Institute of Missionary Sisters of the Sacred Heart of Jesus
- Abbreviation: M.S.C.
- Formation: 1880; 146 years ago
- Founder: Saint Frances Xavier Cabrini
- Type: Centralized Religious Institute of Consecrated Life of Pontifical Right (for Women)
- Headquarters: Viale Cortina d'Ampezzo, 269, 00135 Roma, Italy
- Members: 273 (2017)
- Superior General: Sr. Barbara Luise Staley
- Website: www.cabriniworld.org

= Missionary Sisters of the Sacred Heart of Jesus =

Roman Catholic female religious congregation

The Missionary Sisters of the Sacred Heart of Jesus is a Catholic female religious congregation founded in 1880 by Saint Frances Xavier Cabrini. Their aim is to spread devotion to the Sacred Heart by means of spiritual and corporal works of mercy.

The sisters conduct homes for the aged and the sick, orphanages, industrial schools, sewing classes; they visit hospitals and prisons, and give religious instruction in their convents, which are open to women desirous of making retreats. The congregation operates in 15 countries on 6 continents, coordinated by its motherhouse in Rome.

==History==

Maria Francesca Cabrini was born on July 15, 1850, in what is now the Italian Province of Lodi, and began her career as a school teacher. Around 1870, she became headmistress of the orphanage in Codogno, where she taught and drew a small community of women to live a religious way of life. Cabrini took religious vows in 1877 and added Xavier (Saverio) to her name to honor the Jesuit saint, Francis Xavier, the patron saint of missionary service.

When the orphanage closed in 1880, Cabrini and seven other women who had taken religious vows with her founded the Missionary Sisters of the Sacred Heart of Jesus (M.S.C.). She wrote the Rule and Constitutions of the religious institute, and she continued as its superior general until her death. The sisters took in orphans and foundlings, opened a day school to help pay expenses, started classes in needlework and sold their fine embroidery to earn a little more money. The institute established seven homes and a free school and nursery in its first five years. Its good works brought Cabrini to the attention of Giovanni Scalabrini, Bishop of Piacenza, and of Pope Leo XIII.

In 1889, at the suggestion of Pope Leo XIII, the sisters came to New York, and opened convents in the archdioceses of Chicago, Denver, Newark, Seattle, and Los Angeles and the dioceses of Brooklyn and Scranton. In 1892 they established Columbus Hospital in New York City, which later became Cabrini Medical Center and operated until 2008.

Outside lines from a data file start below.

(** C3, as written, fails: a negative override is present but not
    positive, so the written order falls through to the 20.0 km/s
    fallback with a positive result; the code returns the override. *)
Lemma velocity_order_as_written_fails :
  ~ (exists v,
       fst (_calculate_impact_velocity echo_format
              (plain_asteroid "rocky" None)
              (plain_parameters (Some (-5)) 45 2700)
              (heap_of physics_engine (plain_asteroid "rocky" None)
                 (plain_parameters (Some (-5)) 45 2700)))
         = Ok v /\ 0 < v).
Proof.
  intros [v [Hv Hpos]].
  rewrite impact_velocity_override with (v := -5) in Hv;
    [| reflexivity | lra].
  simpl in Hv. injection Hv as <-. lra.
Qed.

(** C3 (amended). An override that is present and non-zero is returned
    unchanged; otherwise a present, positive semi-major axis gives
    sqrt(v_orbital^2 + 11.2^2) with v_orbital = sqrt(GM_sun / a_meters)
    in km/s; otherwise, with no orbital elements or an absent or zero
    axis, the result is 20.0; and the resolved velocity is positive
    whenever neither the override nor the axis is negative. *)
Theorem velocity_resolution_order (format_float : string -> R -> string)
    (a : Asteroid) (p : ImpactParameters) (h : Heap) :
  (forall v, impact_velocity_kms p = Some v -> v <> 0 ->
     _calculate_impact_velocity format_float a p h = (Ok v, h)) /\
  (forall oe ax,
     Py.nonzero (impact_velocity_kms p) = None ->
     orbital_elements a = Some oe -> semi_major_axis_au oe = Some ax ->
     0 < ax ->
     fst (_calculate_impact_velocity format_float a p h)
       = Ok (sqrt ((sqrt (1.327e20 / (ax * 1.496e11)) / 1000) ^ 2 + 11.2 ^ 2))) /\
  (Py.nonzero (impact_velocity_kms p) = None ->
     (orbital_elements a = None \/
      exists oe, orbital_elements a = Some oe /\
                 Py.nonzero (semi_major_axis_au oe) = None) ->
     _calculate_impact_velocity format_float a p h = (Ok 20, h)) /\
  (velocity_inputs_nonnegative a p ->
     exists v,
       fst (_calculate_impact_velocity format_float a p h) = Ok v /\ 0 < v).
Proof.
  split; [intros v; apply impact_velocity_override|].
  split; [intros oe ax; apply impact_velocity_orbital|].
  split; [apply impact_velocity_fallback | apply impact_velocity_positive].
Qed.

Lemma velocity_resolution_order_witness :
  _calculate_impact_velocity echo_format
    (plain_asteroid "rocky" None) (plain_parameters (Some 17) 45 2700)
    (heap_of physics_engine (plain_asteroid "rocky" None)
       (plain_parameters (Some 17) 45 2700))
  = (Ok 17,
     heap_of physics_engine (plain_asteroid "rocky" None)
       (plain_parameters (Some 17) 45 2700)) /\
  _calculate_impact_velocity echo_format
    (plain_asteroid "rocky" None) (plain_parameters None 45 2700)
    (heap_of physics_engine (plain_asteroid "rocky" None)
       (plain_parameters None 45 2700))
  = (Ok 20,
     heap_of physics_engine (plain_asteroid "rocky" None)
       (plain_parameters None 45 2700)).
Proof.
  split.
  - apply (proj1 (velocity_resolution_order echo_format
                    (plain_asteroid "rocky" None)
                    (plain_parameters (Some 17) 45 2700) _) 17);
      [reflexivity | lra].
  - apply (proj1 (proj2 (proj2 (velocity_resolution_order echo_format
                    (plain_asteroid "rocky" None)
                    (plain_parameters None 45 2700) _))));
      [reflexivity | left; reflexivity].
Defined.

(** ** Numeric facts: pi, the angle factor, fractional powers *)

Lemma PI_bounds : 3.1415 < PI < 3.1416.
Proof.
  pose proof (PI_2_3_7_ineq 2) as H.
  unfold PI_2_3_7_tg, tg_alt, Ratan_seq in H. simpl in H.
  split; lra.
Qed.

Lemma INR_fact_values :
  INR (fact 1) = 1 /\ INR (fact 3) = 6 /\ INR (fact 5) = 120 /\
  INR (fact 7) = 5040 /\ INR (fact 9) = 362880.
Proof.
  repeat split; rewrite INR_IZR_INZ; apply f_equal; vm_compute; reflexivity.
Qed.

Lemma angle_factor_90 : angle_factor 90 = 1.
Proof.
  unfold angle_factor, Py.math_sin, Py.math_radians.
  replace (90 * (PI / 180)) with (PI / 2) by field.
  apply sin_PI2.
Qed.

Lemma angle_factor_15 : 0.2588 < angle_factor 15 < 0.2589.
Proof.
  unfold angle_factor, Py.math_sin, Py.math_radians.
  pose proof PI_bounds as [Hlo Hhi].
  assert (Hl : sin 0.26179 < sin (15 * (PI / 180)))
    by (apply sin_increasing_1; lra).
  assert (Hu : sin (15 * (PI / 180)) < sin 0.2618)
    by (apply sin_increasing_1; lra).
  pose proof (SIN 0.26179 ltac:(lra) ltac:(lra)) as [Hlb _].
  pose proof (SIN 0.2618 ltac:(lra) ltac:(lra)) as [_ Hub].
  destruct INR_fact_values as [F1 [F3 [F5 [F7 F9]]]].
  unfold sin_lb, sin_ub, sin_approx in *.
  cbn [sum_f_R0] in Hlb, Hub. unfold sin_term in Hlb, Hub.
  change (2 * 0 + 1)%nat with 1%nat in *.
  change (2 * 1 + 1)%nat with 3%nat in *.
  change (2 * 2 + 1)%nat with 5%nat in *.
  change (2 * 3 + 1)%nat with 7%nat in *.
  change (2 * 4 + 1)%nat with 9%nat in *.
  rewrite F1, F3, F5, F7 in Hlb. rewrite F1, F3, F5, F7, F9 in Hub.
  cbn [pow] in Hlb, Hub.
  split; lra.
Qed.

(** The angle factor is positive over the accepted range of angles. *)
Lemma angle_factor_positive (angle_deg : R) :
  15 <= angle_deg <= 90 -> 0 < angle_factor angle_deg.
Proof.
  intros [Hlo Hhi]. unfold angle_factor, Py.math_sin, Py.math_radians.
  pose proof PI_bounds as [Hp1 Hp2].
  apply sin_gt_0; nra.
Qed.

Lemma crater_diameter_value (energy_mt diameter_m velocity_kms density
    target_density angle_deg : R) :
  0 < energy_mt -> 0 < target_density -> 0 < angle_factor angle_deg ->
  _calculate_crater_diameter energy_mt diameter_m velocity_kms density
    target_density angle_deg
  = Ok (1.25 * Rpower (energy_mt * 4.184e15 * angle_factor angle_deg
                         / target_density) 0.25).
Proof.
  intros He Ht Ha. unfold _calculate_crater_diameter.
  fold (angle_factor angle_deg).
  rewrite py_div_nonzero by lra. simpl.
  rewrite py_pow_pos; [reflexivity|].
  apply Rdiv_lt_0_compat; [|assumption].
  apply Rmult_lt_0_compat; [nra | assumption].
Qed.

Lemma shockwave_radius_value (energy_mt angle_deg : R) :
  0 < energy_mt ->
  _calculate_shockwave_radius energy_mt angle_deg
  = Ok (15 * Rpower energy_mt 0.33 * angle_factor angle_deg).
Proof.
  intros He. unfold _calculate_shockwave_radius.
  rewrite py_pow_pos by assumption. reflexivity.
Qed.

From 1926 to 1951, several Italian sisters coming from the United States were active in China, provinces of Henan and Zhejiang.

The sisters purchased the former Woodcrest estate in Radnor Township, Pennsylvania in 1953. Cabrini University opened on the estate in September 1957.

==Present day==
The Missionary Sisters of the Sacred Heart of Jesus are present in 15 countries on 6 continents. The general motherhouse is in Rome. The Missionary Sisters' current missions include service in the areas of education, healthcare and immigration. In London, they run the St Francesca Cabrini Catholic Primary School.